[Dataset entries]
═══

(** X2.  The evictions of a batch succeed exactly when [free_req_ids]
    names registered ids and names none twice; the registry is then the
    old one without those ids.  When they fail, it is with the
    [KeyError] of an id on the list. *)
Theorem free_all_succeeds_iff requests (frees : list string) :
  (∀ requests',
     free_all requests frees = Ok requests' ↔
     NoDup frees ∧
     Forall (λ id, is_Some (requests !! id)) frees ∧
     ∀ id, requests' !! id =
           if decide (id ∈ frees) then None else requests !! id) ∧
  (∀ e, free_all requests frees = Raise e →
        ∃ id, id ∈ frees ∧ e = KeyError id).
Proof.
  split.
  - intros requests'. split.
    + intros Hfree. split; [|split]; [..|by apply free_all_Ok].
      * revert requests Hfree.
        induction frees as [|x frees IH]; intros requests Hfree;
          [constructor|].
        cbn [free_all] in Hfree.
        apply rbind_Ok in Hfree as (r1 & [_ ->]%free_Ok & Hfree).
        apply NoDup_cons. split; [|by eapply IH].
        intros Hx. pose proof (free_all_Ok _ _ _ Hfree x) as Hgone.
        rewrite decide_True in Hgone by done.
        clear IH Hgone. revert requests Hfree.
        induction frees as [|y frees IH]; intros requests Hfree;
          [by apply not_elem_of_nil in Hx|].
        cbn [free_all] in Hfree.
        apply rbind_Ok in Hfree as (r1 & [Hy ->]%free_Ok & Hfree).
        destruct (decide (x = y)) as [->|Hne].
        -- rewrite lookup_delete_eq in Hy. by destruct Hy.
        -- apply elem_of_cons in Hx as [?|Hx]; [done|].
           rewrite delete_delete in Hfree. by eapply IH.
      * revert requests Hfree.
        induction frees as [|x frees IH]; intros requests Hfree;
          [constructor|].
        cbn [free_all] in Hfree.
        apply rbind_Ok in Hfree as (r1 & [Hx ->]%free_Ok & Hfree).
        constructor; [done|].
        apply IH in Hfree. eapply Forall_impl; [exact Hfree|].
        intros id [st Hst]. cbn in Hst.
        apply lookup_delete_Some in Hst as [_ Hst]. eauto.
    + intros (Hnd & Hlive & Hlookup).
      destruct (free_all_live frees requests Hnd Hlive) as [r0 Hr0].
      rewrite Hr0. f_equal. apply map_eq. intros id.
      by rewrite Hlookup, (free_all_Ok _ _ _ Hr0).
  - revert requests.
    induction frees as [|x frees IH]; intros requests e Hfree; [done|].
    cbn [free_all] in Hfree. unfold free in Hfree.
    destruct (requests !! x) as [st|].
    + cbn in Hfree. apply IH in Hfree as (id & Hid & ->).
      exists id. split; [|done]. apply elem_of_cons. by right.
    + injection Hfree as <-. exists x. split; [|done].
      apply elem_of_cons. by left.
Qed.

End RegistryFacts.

(** ** Further properties of a batch *)

Section BatchMore.
Context (tokenizer : Tokenizer).
Implicit Types (req_state : RequestState) (requests : Requests).
Implicit Types (ids : list Z) (request_id text : string).
Implicit Types (inputs : DetokenizerInputs.t) (indices : list nat).

(** An iteration of the batch loop, seen from the entry of its own
    request id: a function of that entry alone gives the exception
    raised or else the text, the count and the new entry, and the
    registry afterwards is the old one with that entry replaced. *)
Lemma run_index_on_entry inputs i request_id :
  DetokenizerInputs.req_ids inputs !! i = Some request_id →
  ∃ on_entry : option RequestState → result (RequestState * string * Z),
    ∀ requests,
      run_index tokenizer inputs requests i =
      '(req_state', text, n) ← on_entry (requests !! request_id);
      Ok (<[request_id := req_state']> requests, text, n).
Proof.
  intros Hid.
  exists (λ entry,
    req_state ←
      match entry with
      | Some req_state => Ok req_state
      | None =>
          prompt_ids ← index (DetokenizerInputs.prompt_token_ids inputs) i;
          skip ← index (DetokenizerInputs.skip_special_tokens inputs) i;
          spaces ←
            index (DetokenizerInputs.spaces_between_special_tokens inputs)
              i;
          r ← add_request tokenizer ∅ request_id prompt_ids skip spaces;
          match r !! request_id with
          | Some req_state => Ok req_state
          | None => Raise (KeyError request_id)
          end
      end;
    ids ← index (DetokenizerInputs.new_token_ids inputs) i;
    '(req_state', text) ← detokenize_loop tokenizer req_state "" ids;
    Ok (req_state', text, num_output req_state')).
  intros requests.
  destruct (requests !! request_id) as [st|] eqn:Hst.
  - rewrite (run_index_live _ _ _ _ request_id st) by done. cbn.
    rewrite rbind_assoc. apply rbind_ext. intros ids.
    by destruct (detokenize_loop tokenizer st "" ids) as [[st' t]|e].
  - apply index_Ok in Hid. unfold run_index. rewrite Hid. cbn.
    rewrite Hst.
    destruct (index (DetokenizerInputs.prompt_token_ids inputs) i)
      as [prompt_ids|e]; [cbn|done].
    destruct (index (DetokenizerInputs.skip_special_tokens inputs) i)
      as [skip|e]; [cbn|done].
    destruct (index (DetokenizerInputs.spaces_between_special_tokens
                       inputs) i) as [spaces|e]; [cbn|done].
    unfold add_request.
    destruct (convert_prompt_ids_to_tokens tokenizer prompt_ids skip)
      as [[[toks prefix] read]|e]; [cbn|done].
    rewrite lookup_insert_eq. cbn.
    destruct (index (DetokenizerInputs.new_token_ids inputs) i)
      as [ids|e]; [cbn|done].
    rewrite (detokenize_live _ _ _ _ _ (lookup_insert_eq _ _ _)).
    match goal with
    | |- context [detokenize_loop tokenizer ?st "" ids] =>
        destruct (detokenize_loop tokenizer st "" ids) as [[st' t]|e]
    end; [cbn|done].
    by rewrite lookup_insert_eq, insert_insert_eq.
Qed.

(** X3.  The requests of a batch do not see one another.  What an
    iteration does depends on the registry only through the entry of its
    own request id: on two registries that agree on that entry it raises
    the same exception or returns the same text, the same count and the
    same new entry, and it leaves every other entry of either registry
    as it was. *)
Theorem run_index_isolated inputs i request_id requests1 requests2 :
  DetokenizerInputs.req_ids inputs !! i = Some request_id →
  requests1 !! request_id = requests2 !! request_id →
  match run_index tokenizer inputs requests1 i,
        run_index tokenizer inputs requests2 i with
  | Ok (requests1', text1, n1), Ok (requests2', text2, n2) =>
      text1 = text2 ∧ n1 = n2 ∧
      requests1' !! request_id = requests2' !! request_id ∧
      ∀ other, other ≠ request_id →
        requests1' !! other = requests1 !! other ∧
        requests2' !! other = requests2 !! other
  | Raise e1, Raise e2 => e1 = e2
  | _, _ => False
  end.
Proof.
  intros Hid Hentry.
  destruct (run_index_on_entry inputs i request_id Hid)
    as [on_entry Hiso].
  rewrite !Hiso, Hentry.
  destruct (on_entry (requests2 !! request_id)) as [[[st' t] n]|e];
    [cbn|done].
  rewrite !lookup_insert_eq. repeat split; try done.
  all: by rewrite lookup_insert_ne.
Qed.

(** X10.  Two indices of a batch that name different requests can be
    taken in either order: if taking [i] and then [j] succeeds, taking
    [j] and then [i] succeeds with the same text and count for each
    index and ends in the same registry. *)
Theorem run_index_commute inputs requests i j id_i id_j requests1
    requests2 text_i n_i text_j n_j :
  DetokenizerInputs.req_ids inputs !! i = Some id_i →
  DetokenizerInputs.req_ids inputs !! j = Some id_j →
  id_i ≠ id_j →
  run_index tokenizer inputs requests i = Ok (requests1, text_i, n_i) →
  run_index tokenizer inputs requests1 j = Ok (requests2, text_j, n_j) →
  ∃ requests1',
    run_index tokenizer inputs requests j = Ok (requests1', text_j, n_j) ∧
    run_index tokenizer inputs requests1' i = Ok (requests2, text_i, n_i).
Proof.
  intros Hi Hj Hne Hrun_i Hrun_j.
  destruct (run_index_on_entry inputs i id_i Hi) as [on_i Hiso_i].
  destruct (run_index_on_entry inputs j id_j Hj) as [on_j Hiso_j].
  rewrite Hiso_i in Hrun_i.
  apply rbind_Ok in Hrun_i as ([[st_i ti] ni] & Hon_i & [= <- <- <-]).
  rewrite Hiso_j, lookup_insert_ne in Hrun_j by done.
  apply rbind_Ok in Hrun_j as ([[st_j tj] nj] & Hon_j & [= <- <- <-]).
  exists (<[id_j := st_j]> requests). split.
  - by rewrite Hiso_j, Hon_j.
  - rewrite Hiso_i, lookup_insert_ne by done. rewrite Hon_i. cbn.
    by rewrite insert_insert_ne.
Qed.

(** X4.  The first time a batch names a request id, the entry made for it
    holds the prompt ids of that index followed by its new ids, counts
    the prompt ids as prompt, carries the flags of that index, and has as
    its whole text the text returned; the count reported is the number of
    the new ids.  Freeing the id afterwards gives back the registry as it
    was before. *)
Theorem run_index_first_appearance inputs requests i request_id requests'
    text n :
  DetokenizerInputs.req_ids inputs !! i = Some request_id →
  requests !! request_id = None →
  run_index tokenizer inputs requests i = Ok (requests', text, n) →
  (∃ prompt_ids ids skip spaces req_state,
     DetokenizerInputs.prompt_token_ids inputs !! i = Some prompt_ids ∧
     DetokenizerInputs.new_token_ids inputs !! i = Some ids ∧
     DetokenizerInputs.skip_special_tokens inputs !! i = Some skip ∧
     DetokenizerInputs.spaces_between_special_tokens inputs !! i
       = Some spaces ∧
     requests' !! request_id = Some req_state ∧
     req_id req_state = request_id ∧
     token_ids req_state = prompt_ids ++ ids ∧
     num_prompt_tokens req_state = Z.of_nat (length prompt_ids) ∧
     skip_special_tokens req_state = skip ∧
     spaces_between_special_tokens req_state = spaces ∧
     output_text req_state = text ∧
     n = Z.of_nat (length ids)) ∧
  free requests' request_id = Ok requests.
Proof.
  intros Hid Hnone Hrun.
  apply run_index_Ok in Hrun
    as (rid & ids & requests1 & st' & Hid' & Hids & Hreg & Hdet & Hst'
        & ->).
  assert (rid = request_id) as -> by congruence.
  rewrite Hnone in Hreg.
  destruct Hreg as (prompt_ids & skip & spaces & Hp & Hs & Hb & Hadd).
  apply add_request_Ok in Hadd
    as (st0 & -> & Hrid0 & Hids0 & Hnum0 & Hskip0 & Hspaces0 & Hout0).
  pose proof (detokenize_advanced _ _ _ _ _ _ _ _
                (lookup_insert_eq _ _ _) Hdet Hst')
    as [Erid Eids _ Enum Eskip Espaces Eout].
  apply detokenize_Ok in Hdet as (? & st'' & _ & _ & ->).
  split.
  - exists prompt_ids, ids, skip, spaces, st'.
    repeat split; try congruence.
    + by rewrite Eout, Hout0.
    + unfold num_output. rewrite Eids, Enum, Hids0, Hnum0, length_app.
      lia.
  - unfold free. rewrite Hst'.
    by rewrite !delete_insert_eq, delete_id.
Qed.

═══

| Task brief |
Out of the preceding entries, pull each line that contains the word "Enum".

| Written solution |
    as [Erid Eids _ Enum Eskip Espaces Eout].
    + unfold num_output. rewrite Eids, Enum, Hids0, Hnum0, length_app.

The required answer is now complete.